The study of induction of 8-methoxypsoralen (8-MOP) SOS-response in bacteria Escherichia coli

Abstract

8-Methoxypsoralen (8-MOP) is used for photochemotherapy of psoriasis and vitiligo. In therapy, called PUVA therapy, the affected skin of a patient who has previously been prescribed 8-MOP is irradiated with UV-A (> 320 nm). As a result of the photochemical reaction, 8-MOP forms a covalent bond with the pyrimidine bases of DNA and forms both monofunctional and bifunctional adducts. The latter cause 8-MOP-mediated cytotoxicity, leading to the death of psoriatic cells. However, in surviving cells, these same adducts can cause 8-MOP genotoxicity. For a comparative study of the cytotoxicity and genotoxicity of 8-MOP, the E. coli MG1655 lux biosensor (pColD-lux), carrying a recombinant plasmid with a lux operon controlled by the colD gene promoter, was first used. The colD gene (cda) is part of the E. coli SOS-regulon, which provides DNA repair and cell resistance to DNA damage.
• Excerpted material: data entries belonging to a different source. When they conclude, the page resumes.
(* ===== verification/Keys.v ===== *)
(** What the stored text of a record determines: two records with one encoding are the same
    up to the order of members, and so a reservation key names the same balances wherever
    it is read. *)

From S2P Require Import Prelude.
From S2P Require Import PyStr.
From S2P Require Import PyJson.
From S2P Require Import PyJsonText.
From S2P Require Import Codec.
From S2P Require Import Records.
From S2P Require Import Accounting.

Open Scope Z_scope.

(** The values of identifiers and versions. *)
Definition atom (v : json) : Prop := match v with JStr _ | JInt _ => True | _ => False end.
Definition same_scope (s1 s2 : json) : Prop := forall k, k ∈ scope_fields "task" -> field s1 k = field s2 k.

(** * Sorted members *)

Lemma assoc_perm {A} (l1 l2 : list (string * A)) k : NoDup l1.*1 -> l1 ≡ₚ l2 -> assoc k l1 = assoc k l2.
Proof.
  intros Hnd Hp. assert (Hnd2 : NoDup l2.*1) by (by rewrite <- Hp). destruct (assoc k l1) as [v|] eqn:E.
  - apply assoc_elem in E. rewrite Hp in E. symmetry. by apply assoc_distinct.
  - destruct (assoc k l2) as [v|] eqn:E2; [|done]. apply assoc_elem in E2. rewrite <- Hp in E2. by rewrite (assoc_distinct k v l1) in E.
Qed.
Lemma sort_json_atom v : atom v -> sort_json v = v.
Proof. by destruct v. Qed.
Lemma atom_sorted v : atom (sort_json v) <-> atom v.
Proof. by destruct v. Qed.
Lemma field_sorted r k : json_wf r = true -> field (sort_json r) k = sort_json (field r k).
Proof.
  destruct r as [| | | | | |o]; try done. intros H. cbn [json_wf] in H. apply andb_prop in H as [Hnd _]. apply bool_decide_eq_true in Hnd. cbn [sort_json field]. unfold item.
  rewrite <- (assoc_perm (map (fun kv => (kv.1, sort_json kv.2)) o)).
  - induction o as [|[k' v] o IH]; cbn; [done|]. case_bool_decide; [done|]. apply IH. by inversion Hnd.
  - change (NoDup ((fun kv : string * json => (kv.1, sort_json kv.2)) <$> o).*1). by rewrite <- list_fmap_compose.
  - symmetry. apply sort_members_perm.
Qed.

(** * One text, one record *)

Lemma decoded_text name r : decoded name r -> exists o, r = JObj o /\ canonical_text r = Ok (encoded r) /\
  json_wf r = true /\ codec_exact r = true /\ json_utf8 r = true.
Proof.
  intros (o & layout & -> & _ & _ & Hw & Hp). exists o. destruct (plain_canonical _ Hp) as [t Ht]. apply plain_sound in Hp as (He & _ & Hu).
  split_and!; try done. unfold encoded, encode. rewrite Ht. cbn. unfold canonical_of in Ht. destruct (canonical_text _); [|done]. by injection Ht as ->.
Qed.
Lemma encoded_inj n1 n2 r1 r2 : decoded n1 r1 -> decoded n2 r2 -> encoded r1 = encoded r2 -> sort_json r1 = sort_json r2.
Proof.
  intros (o1 & -> & T1 & W1 & E1 & U1)%decoded_text (o2 & -> & T2 & W2 & E2 & U2)%decoded_text Heq. rewrite <- Heq in T2.
  set (raw := encoded (JObj o1)) in *. set (d := Z.of_nat (json_depth (JObj o1) + json_depth (JObj o2))). set (n := Z.of_nat (json_size (JObj o1) + json_size (JObj o2))).
  destruct (codec_reads_back o1 raw (byte_len raw) d n "") as (o' & -> & H1); [done..|lia|lia|lia|].
  destruct (codec_reads_back o2 raw (byte_len raw) d n "") as (o'' & -> & H2); [done..|lia|lia|lia|]. congruence.
Qed.

(** * What validation guarantees, and the scope of a key *)

Lemma require_all_elem {A} (f : A -> result record_error bool) l x : require_all f l = Ok tt -> x ∈ l -> f x = Ok true.
Proof.
  induction l as [|y l IH]; cbn; intros H Hin; [by apply elem_of_nil in Hin|].
  apply bind_ok in H as (b & Hb & H). rewrite port_bind in H. destruct b; [|done]. apply elem_of_cons in Hin as [->|Hin]; [done | by apply IH].
Qed.
Lemma validate_conditions check name layout o : validate_with check name layout (JObj o) = Ok tt ->
  (forall k kind, (k, kind) ∈ fields_of layout -> check kind (item o k) = Ok true) /\ reserve_ok name o = true /\ usage_ok name o = true.
Proof.
  cbn [validate_with]. intros H. rewrite port_bind in H. case_if_in H; [|done]. rewrite port_bind in H. case_if_in H; [|done].
  apply bind_ok in H as ([] & Hf & H). apply bind_ok in H as (? & _ & H). apply bind_ok in H as (? & _ & H).
  rewrite port_bind in H. case_if_in H; [|done]. rewrite port_bind in H. case_if_in H; [|done].
  split_and!; try done. intros k kind Hin. exact (require_all_elem _ _ _ Hf Hin).
Qed.
Lemma validate_field check name layout o k kind : validate_with check name layout (JObj o) = Ok tt -> (k, kind) ∈ fields_of layout ->
  check kind (item o k) = Ok true.
Proof. intros (H & _)%validate_conditions. apply H. Qed.
Lemma scalar_atom fuel kind v : kind ∈ ["Id"; "Ver"; "Gen"] -> scalar (S fuel) kind v = Ok true -> atom v.
Proof.
  intros Hk. assert (H : endswith "?" kind = false /\ array_kind kind = None /\ assoc kind LAYOUTS = None).
  { revert kind Hk. apply Forall_forall. repeat constructor. }
  destruct H as (Hq & Ha & Hl). cbn [scalar]. rewrite Hq, Ha, Hl. intros H.
  repeat (apply elem_of_cons in Hk as [->|Hk]; [destruct v; done|]). by apply elem_of_nil in Hk.
Qed.
Lemma scalar_scope fuel v : scalar (S fuel) "Scope" v = Ok true -> exists layout, assoc "Scope" LAYOUTS = Some layout /\ validate_with (scalar fuel) "Scope" layout v = Ok tt.
Proof.
  cbn [scalar]. change (endswith "?" "Scope") with false. change (array_kind "Scope") with (@None (string * Z * Z)).
  destruct (assoc "Scope" LAYOUTS) as [layout|] eqn:E; [|by vm_compute in E]. intros ([] & H & _)%bind_ok. by exists layout.
Qed.
Lemma scope_kinds : Forall (fun k => Exists (fun kind => Some (k, kind) ∈ map Some (fields_of (default "" (assoc "Scope" LAYOUTS)))) ["Id"; "Ver"; "Gen"]) (scope_fields "task").
Proof. apply (bool_decide_unpack _). by vm_compute. Qed.
Lemma key_scope key : decoded "ReservationKey" key -> forall k, k ∈ scope_fields "task" -> atom (field (field key "scope") k).
Proof.
  intros (o & layout & -> & El & Hv & _) k Hk. unfold validate in Hv.
  apply (validate_field _ _ _ _ "scope" "Scope") in Hv; [|revert El; vm_compute; intros [= <-]; vm_compute; left].
  apply scalar_scope in Hv as (sl & Es & Hv). cbn [field]. destruct (item o "scope") as [| | | | | |so]; try done.
  pose proof scope_kinds as Hkinds. rewrite Forall_forall in Hkinds. specialize (Hkinds k Hk). apply Exists_exists in Hkinds as (kind & Hkind & Hf).
  rewrite Es in Hf. cbn [default] in Hf. apply list_elem_of_fmap in Hf as (f & [= <-] & Hf). apply (validate_field _ _ _ _ k kind) in Hv; [|done].
  by eapply scalar_atom.
Qed.

Lemma same_encoded k1 k2 : decoded "ReservationKey" k1 -> decoded "ReservationKey" k2 -> encoded k1 = encoded k2 ->
  same_scope (field k1 "scope") (field k2 "scope").
Proof.
  intros D1 D2 Heq k Hk. pose proof (key_scope k1 D1 k Hk) as A1. pose proof (key_scope k2 D2 k Hk) as A2.
  pose proof (encoded_inj _ _ _ _ D1 D2 Heq) as Hs. destruct (decoded_text _ _ D1) as (o1 & E1 & _ & W1 & _). destruct (decoded_text _ _ D2) as (o2 & E2 & _ & W2 & _).
  assert (Hsc : sort_json (field k1 "scope") = sort_json (field k2 "scope")) by (rewrite <- !field_sorted by done; by rewrite Hs).
  assert (Hwf : forall r, json_wf r = true -> json_wf (field r "scope") = true).
  { intros r Hr. destruct r as [| | | | | |o]; try done. cbn. unfold item. destruct (assoc "scope" o) eqn:E; [|done]. by eapply json_wf_member. }
  rewrite <- (sort_json_atom _ A1), <- (sort_json_atom _ A2), <- (field_sorted (field k1 "scope")), <- (field_sorted (field k2 "scope")) by auto. by rewrite Hsc.
Qed.
Lemma py_eqb_atom u v : atom u -> atom v -> py_eqb u v = true -> u = v.
Proof. destruct u, v; try done; cbn; intros _ _ H; bool_simpl; by subst. Qed.
Lemma py_eqb_item a b k : py_eqb (JObj a) (JObj b) = true -> atom (item a k) -> py_eqb (item a k) (item b k) = true.
Proof.
  unfold item. destruct (assoc k a) as [v|] eqn:E; [|done]. apply assoc_elem in E. cbn [py_eqb]. intros [_ H]%andb_prop _. cbn.
  change (forallb (fun kv => match assoc kv.1 b with Some v => py_eqb kv.2 v | None => false end) a = true) in H.
  apply (forallb_elem _ _ _ H) in E. cbn in E. by destruct (assoc k b).
Qed.
Lemma same_eqb k1 k2 : decoded "ReservationKey" k1 -> decoded "ReservationKey" k2 -> py_eqb (field k1 "scope") (field k2 "scope") = true ->
  same_scope (field k1 "scope") (field k2 "scope").
Proof.
  intros D1 D2 Heq k Hk. pose proof (key_scope k1 D1 k Hk) as A1. pose proof (key_scope k2 D2 k Hk) as A2. apply py_eqb_atom; [done..|].
  destruct (field k1 "scope") as [| | | | | |a]; try done. destruct (field k2 "scope") as [| | | | | |b]; try done. by apply py_eqb_item.
Qed.
Lemma balance_id_same hash s1 s2 kind : same_scope s1 s2 -> balance_id hash s1 kind = balance_id hash s2 kind.
Proof.
  intros H. unfold balance_id, scope_document. do 6 f_equal. apply map_ext_in. intros k Hk%list_elem_of_In. rewrite H; [done|].
  revert Hk. unfold scope_fields. rewrite (bool_decide_eq_true_2 ("task" = "task")) by done. case_bool_decide; [done|]. set_solver.
Qed.
(** The scope of an account and of a task have different documents. *)
Lemma documents_differ p s1 s2 : py_eqb p (JObj (scope_document s1 "account")) = true -> py_eqb p (JObj (scope_document s2 "task")) = true -> False.
Proof. destruct p; try done. cbn [py_eqb]. intros [H1 _]%andb_prop [H2 _]%andb_prop. apply Nat.eqb_eq in H1, H2. rewrite H1 in H2. vm_compute in H2. discriminate. Qed.
Lemma document_kind s1 s2 k1 k2 : py_eqb (JObj (scope_document s1 k1)) (JObj (scope_document s2 k2)) = true -> (k1 = "task" <-> k2 = "task").
Proof.
  cbn [py_eqb]. intros [H _]%andb_prop. apply Nat.eqb_eq in H. unfold scope_document, scope_fields in H. rewrite !length_map, !length_app in H.
  revert H. do 2 case_bool_decide; cbn; intros; try lia; tauto.
Qed.

(** * Numbers *)

Lemma scalar_number fuel v : scalar (S fuel) "N" v = Ok true -> exists n, v = JInt n /\ 0 <= n.
Proof. cbn. destruct v; try done. cbn. intros [= H]. bool_simpl. by eexists. Qed.
Lemma scalar_optional fuel v : scalar (S (S fuel)) "N?" v = Ok true -> 0 <= int_of v.
Proof. destruct v as [| |n| | | |]; cbn; try lia; try discriminate. intros [= H]. by bool_simpl. Qed.
Lemma scalar_constant fuel s v : s ∈ ["4096"; "1024"] -> scalar (S fuel) (String "=" s) v = Ok true -> int_of v = parse_nat s.
Proof.
  intros Hs. repeat (apply elem_of_cons in Hs as [->|Hs]; [destruct v; try done; cbn; intros [= H]; by bool_simpl|]). by apply elem_of_nil in Hs.
Qed.
(** The rows that remain are not touched by the first one. *)
Lemma stored_rest b p rest db db0 (b' : balance_row) : NoDup (bids ((b, p) :: rest)) -> Forall (fun q => balances db !! bal_id q.1 = Some q.1) ((b, p) :: rest) ->
  same_tables db db0 -> bal_id b' = bal_id b ->
  (bal_id b' ∉ bids rest) /\ NoDup (bids rest) /\
  Forall (fun q => balances (set_balances <[bal_id b' := b']> db0) !! bal_id q.1 = Some q.1) rest.
Proof.
  intros Hnd Hst (_ & Eb & _) ->. cbn in Hnd. apply NoDup_cons in Hnd as [Hnew Hnd]. apply Forall_cons in Hst as [_ Hst]. split_and!; try done.
  cbn. rewrite Eb. apply Forall_forall. intros q Hq. rewrite Forall_forall in Hst. rewrite lookup_insert_ne; [by apply Hst|].
  intros E. apply Hnew. rewrite E. apply list_elem_of_fmap. by exists q.
Qed.

Lemma after_move_held dt dc bals : forall db, NoDup (bids bals) -> Forall (fun q => balances db !! bal_id q.1 = Some q.1) bals ->
  after (move_held dt dc bals) db (fun bals' db' =>
    Forall2 (shifted (fun a => match a with HeldTokens => dt | HeldMicrousd => dc | _ => 0 end)) bals bals' /\ balances_only bals' db db').
Proof.
  induction bals as [|[b p] rest IH]; intros db Hnd Hst; cbn [move_held]; [by statements|].
  statements. apply (after_update_balance _ _ _ b); [by apply Forall_cons in Hst as [Hb _]|]. statements.
  destruct (stored_rest b p rest db db (bal_with_held (held_tokens b + dt) (held_microusd b + dc) b)) as (H1 & H2 & H3); try done.
  eapply after_weaken; [by apply IH|]. cbv beta. intros rest' db' [Hs Ho]. statements. split.
  - constructor; [|done]. split_and!; cbn; try done. intros []; cbn; lia.
  - eapply (balances_only_cons _ _ _ db); [|done|exact Ho]. by rewrite (shifted_ids _ _ _ Hs).
Qed.
Lemma after_pause_budgets bals : forall db, NoDup (bids bals) -> Forall (fun q => balances db !! bal_id q.1 = Some q.1) bals ->
  after (pause_budgets bals) db (fun bals' db' =>
    Forall2 (shifted (fun _ => 0)) bals bals' /\ balances_only bals' db db' /\ Forall (fun q => bal_state q.1 <> "ACTIVE") bals').
Proof.
  induction bals as [|[b p] rest IH]; intros db Hnd Hst; cbn [pause_budgets]; [by statements|].
  statements. apply (after_update_balance _ _ _ b); [by apply Forall_cons in Hst as [Hb _]|]. statements.
  set (b' := bal_with_state (bal_state (bal_with_state (if bool_decide (bal_state b = "CANCELLED") then "CANCELLED" else "PAUSED_UNKNOWN") b)) b).
  destruct (stored_rest b p rest db db b') as (H1 & H2 & H3); try done.
  eapply after_weaken; [by apply IH|]. cbv beta. intros rest' db' (Hs & Ho & Hp). statements. split_and!.
  - constructor; [|done]. split_and!; cbn; try done. intros []; cbn; lia.
  - eapply (balances_only_cons _ _ _ db); [|done|exact Ho]. by rewrite (shifted_ids _ _ _ Hs).
  - constructor; [|done]. cbn. case_bool_decide; done.
Qed.

(** The amounts of a row and of its balances move together. *)
Lemma working_shift digest db db1 row row' bals bals' : working hash digest db row bals -> row_digest row' = row_digest row ->
  Forall2 (shifted (fun a => row_amount a row' - row_amount a row)) bals bals' -> balances_only bals' db db1 ->
  working hash digest (set_reservations <[digest := row']> db1) row' bals'.
Proof.
  intros [Hs Hb Hr Hc Hst Hnd Hcap] Hd Hsh [Ep Ec Er Ea Hrows Hoth]. pose proof (shifted_ids _ _ _ Hsh) as Hids.
  assert (Hin : forall bid b, balances db1 !! bid = Some b -> bid ∈ bids bals -> exists q q', q ∈ bals /\ q' ∈ bals' /\ bal_id q.1 = bid /\ b = q'.1 /\
    shifted (fun a => row_amount a row' - row_amount a row) q q').
  { intros bid b Hb1 Hbid. rewrite <- Hids in Hbid. apply list_elem_of_fmap in Hbid as (q' & -> & Hq'). pose proof Hrows as Hrow. rewrite Forall_forall in Hrow. rewrite (Hrow q' Hq') in Hb1.
    injection Hb1 as <-. apply list_elem_of_lookup in Hq' as [i Hi]. destruct (Forall2_lookup_r _ _ _ _ _ Hsh Hi) as (q & Hq & Hqq).
    exists q, q'. split_and!; try done; [by eapply list_elem_of_lookup_2 | by eapply list_elem_of_lookup_2 | by destruct Hqq]. }
  assert (Hpol : Forall (fun q => policies db !! bal_id q.1 = Some q.2) bals') by
    (apply Forall_forall; intros q' Hq'; apply list_elem_of_lookup in Hq' as [i Hi]; destruct (Forall2_lookup_r _ _ _ _ _ Hsh Hi) as (q & Hq & E1 & E2 & _);
     rewrite E1, E2; apply list_elem_of_lookup_2 in Hq; rewrite Forall_forall in Hst; by apply Hst).
  constructor.
  - destruct Hs. constructor; cbn; unfold open_once, policy_kind in *; cbn; rewrite ?Ep, ?Ec, ?Er, ?Ea; try done.
    + intros d r. destruct (decide (d = digest)) as [->|]; [rewrite lookup_insert_eq; intros [= <-]; rewrite Hd; by apply rows_cores0 | rewrite lookup_insert_ne by done; apply rows_cores0].
    + intros bid b H1. destruct (decide (bid ∈ bids bals)) as [Hi|Hi]; [|rewrite Hoth in H1 by (by rewrite Hids); by eapply balances_policies0].
      destruct (Hin bid b H1 Hi) as (q & q' & Hq & _ & <- & _). rewrite Forall_forall in Hst. by destruct (Hst q Hq) as [_ ->].
  - intros bid b H1. cbn in H1. unfold balanced. cbn. rewrite Ec, Er. destruct (decide (bid ∈ bids bals)) as [Hi|Hi].
    + destruct (Hin bid b H1 Hi) as (q & q' & Hq & Hq' & <- & -> & (E0 & _ & E1 & E2 & E3)). rewrite Forall_forall in Hst. destruct (Hst q Hq) as [E4 _].
      destruct (Hb _ _ E4) as (_ & B1 & B2 & B3). rewrite E0, E2, E3. split_and!; [done| |..].
      * intros a. rewrite (total_insert _ _ _ _ _ row row' Hr), Hc, bool_decide_eq_true_2 by done. by rewrite E1, B1.
      * rewrite (total_insert _ _ _ _ _ row row' Hr), Hc, bool_decide_eq_true_2 by done. lia.
      * done.
    + rewrite Hoth in H1 by (by rewrite Hids). destruct (Hb _ _ H1) as (B0 & B1 & B2 & B3). split_and!; [done| |..].
      * intros a. rewrite (total_insert _ _ _ _ _ row row' Hr), Hc, bool_decide_eq_false_2 by done. rewrite B1. lia.
      * rewrite (total_insert _ _ _ _ _ row row' Hr), Hc, bool_decide_eq_false_2 by done. lia.
      * done.
  - cbn. apply lookup_insert_eq.
  - cbn. by rewrite Ec, Hids.
  - cbn. rewrite Ep. rewrite Forall_forall in *. intros q Hq. split; [by apply Hrows | by apply Hpol].
  - by rewrite Hids.
  - intros bid b p Hbid. cbn. rewrite Ep, Hoth by done. apply Hcap. by rewrite <- Hids.
Qed.
End loops.

Section operations.
Variable hash : string -> string.
Variable uuid4 : ledger -> string.

(** * Doubt and conflict *)

Lemma working_stored digest db row bals : working hash digest db row bals -> Forall (fun q => balances db !! bal_id q.1 = Some q.1) bals.
Proof. intros H. eapply Forall_impl; [apply (working_balances _ _ _ _ _ H)|]. by intros q []. Qed.
Lemma working_digest digest db row bals : working hash digest db row bals -> row_digest row = digest.
Proof. intros []. by eapply (rows_cores _ _ working_structured0). Qed.

Lemma after_retain key db row bals incoming : working hash (fingerprint_of hash key) db row bals ->
  after (retain hash key row bals incoming) db (fun x db' => working hash (fingerprint_of hash key) db' x.1 x.2).
Proof.
  intros Hw. unfold retain. statements. eapply after_weaken; [apply after_move_held; [by eapply working_distinct | by eapply working_stored]|].
  cbv beta. intros bals' db1 [Hs Ho]. statements. apply (after_update_reservation _ _ _ row); [rewrite (only_reservations _ _ _ Ho); by eapply working_row|].
  statements. cbn [fst snd]. eapply working_shift; [exact Hw | done | | exact Ho]. eapply Forall2_impl; [exact Hs|]. intros q q' (E1 & E2 & E3 & E4 & E5).
  split_and!; try done. intros []; rewrite E3; cbn; lia.
Qed.
Lemma after_pause key db row bals state : working hash (fingerprint_of hash key) db row bals ->
  after (pause hash key row bals state) db (fun x db' => working hash (fingerprint_of hash key) db' x.1 x.2 /\ all_capped x.2).
Proof.
  intros Hw. unfold pause. statements. set (row' := with_state _ row). apply (after_update_reservation _ _ _ row); [by eapply working_row|]. statements.
  apply (working_neutral hash _ row row') in Hw; [|by apply same_amounts_held].
  eapply after_weaken; [apply after_pause_budgets; [by eapply working_distinct | by eapply working_stored]|].
  cbv beta. intros bals' db1 (Hs & Ho & Hp). statements. cbn [fst snd]. split.
  - rewrite <- (set_same db1 (fingerprint_of hash key) row') by (rewrite (only_reservations _ _ _ Ho); by eapply working_row).
    eapply working_shift; [exact Hw | done | | exact Ho]. eapply Forall2_impl; [exact Hs|]. intros q q' (E1 & E2 & E3 & E4 & E5).
    split_and!; try done. intros a. rewrite E3. lia.
  - eapply Forall_impl; [exact Hp|]. by intros q Hq ?.
Qed.
Lemma after_conflict key db row bals existing incoming reason record : working hash (fingerprint_of hash key) db row bals ->
  after (conflict hash uuid4 key row bals existing incoming reason record) db
    (fun x db' => working hash (fingerprint_of hash key) db' x.1 x.2 /\ all_capped x.2).
Proof.
  intros Hw. unfold conflict. statements.
  eapply (after_weaken _ _ (fun row' db' => working hash (fingerprint_of hash key) db' row' bals)).
  { destruct (_ && _); [|by statements]. statements. unfold insert_conflict. statements.
    assert (Hd : row_digest row = fingerprint_of hash key) by by eapply working_digest.
    eapply after_event; [rewrite Hd; cbn; by eapply working_row | (eapply working_ext; [|exact Hw]; done) |].
    intros e n. rewrite Hd. apply (working_neutral hash _ row); [by apply same_amounts_held|]. (eapply working_ext; [|exact Hw]; done). }
  cbv beta. intros row' db' Hw'. statements. eapply after_weaken; [by apply after_retain|]. cbv beta. intros [row1 bals1] db1 Hw1. by apply after_pause.
Qed.

(** A call that ends within its caps. *)
Lemma working_kept digest db row bals : working hash digest db row bals -> all_capped bals -> kept hash db.
Proof.
  intros [] Hc. constructor; [done..|]. intros bid b p _ Hb Hp. destruct (decide (bid ∈ bids bals)) as [Hi|Hi]; [|by eapply working_caps0].
  apply list_elem_of_fmap in Hi as (q & -> & Hq). rewrite Forall_forall in working_balances0. destruct (working_balances0 q Hq) as [E1 E2].
  unfold all_capped in Hc. rewrite Forall_forall in Hc. rewrite E1 in Hb. rewrite E2 in Hp. injection Hb as <-. injection Hp as <-. by apply Hc.
Qed.

(** * What the loads return *)

(** The two balances of a scope. *)
Definition loaded (scope : json) (db : ledger) (bals : list (balance_row * policy_row)) : Prop :=
  bids bals = [balance_id hash scope "account"; balance_id hash scope "task"] /\
  Forall (fun q => balances db !! bal_id q.1 = Some q.1 /\ policies db !! bal_id q.1 = Some q.2) bals /\ NoDup (bids bals) /\
  policy_kind db (balance_id hash scope "account") "account" /\ policy_kind db (balance_id hash scope "task") "task".
(** The call of a key, charged to the balances of its scope. *)
Definition stored_call (key : json) (db : ledger) (row : reservation_row) : Prop :=
  reservations db !! fingerprint_of hash key = Some row /\ exists c, cores db !! fingerprint_of hash key = Some c /\
    account_balance c = balance_id hash (field key "scope") "account" /\ task_balance c = balance_id hash (field key "scope") "task".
The death of bacteria was taken into account as an indicator of the cytotoxicity of 8-MOP+UV-A, and the death of bacteria was taken into account by the change in the luminescence intensity of the biosensor. Induction of 8-MOP-mediated SOS-response in bacteria depends on the dose of UV-A, and on the concentration of 8-MOP. At high UV-A doses, a 25-fold decrease in the survival of bacterial cells was detected (from 2 × 108 to 8 × 106 CFU), and in viable cells, an increase in the intensity of the SOS response by 675 times in terms of 106 cells. Thus, it was shown that in the bacterial test system, the genotoxic effect of 8-MOP is several times higher than its cytotoxicity. Key words: 8-methoxypsoralen, lux biosensor, E. coli, colD gene promoter, SOS response, UV radiation, adducts.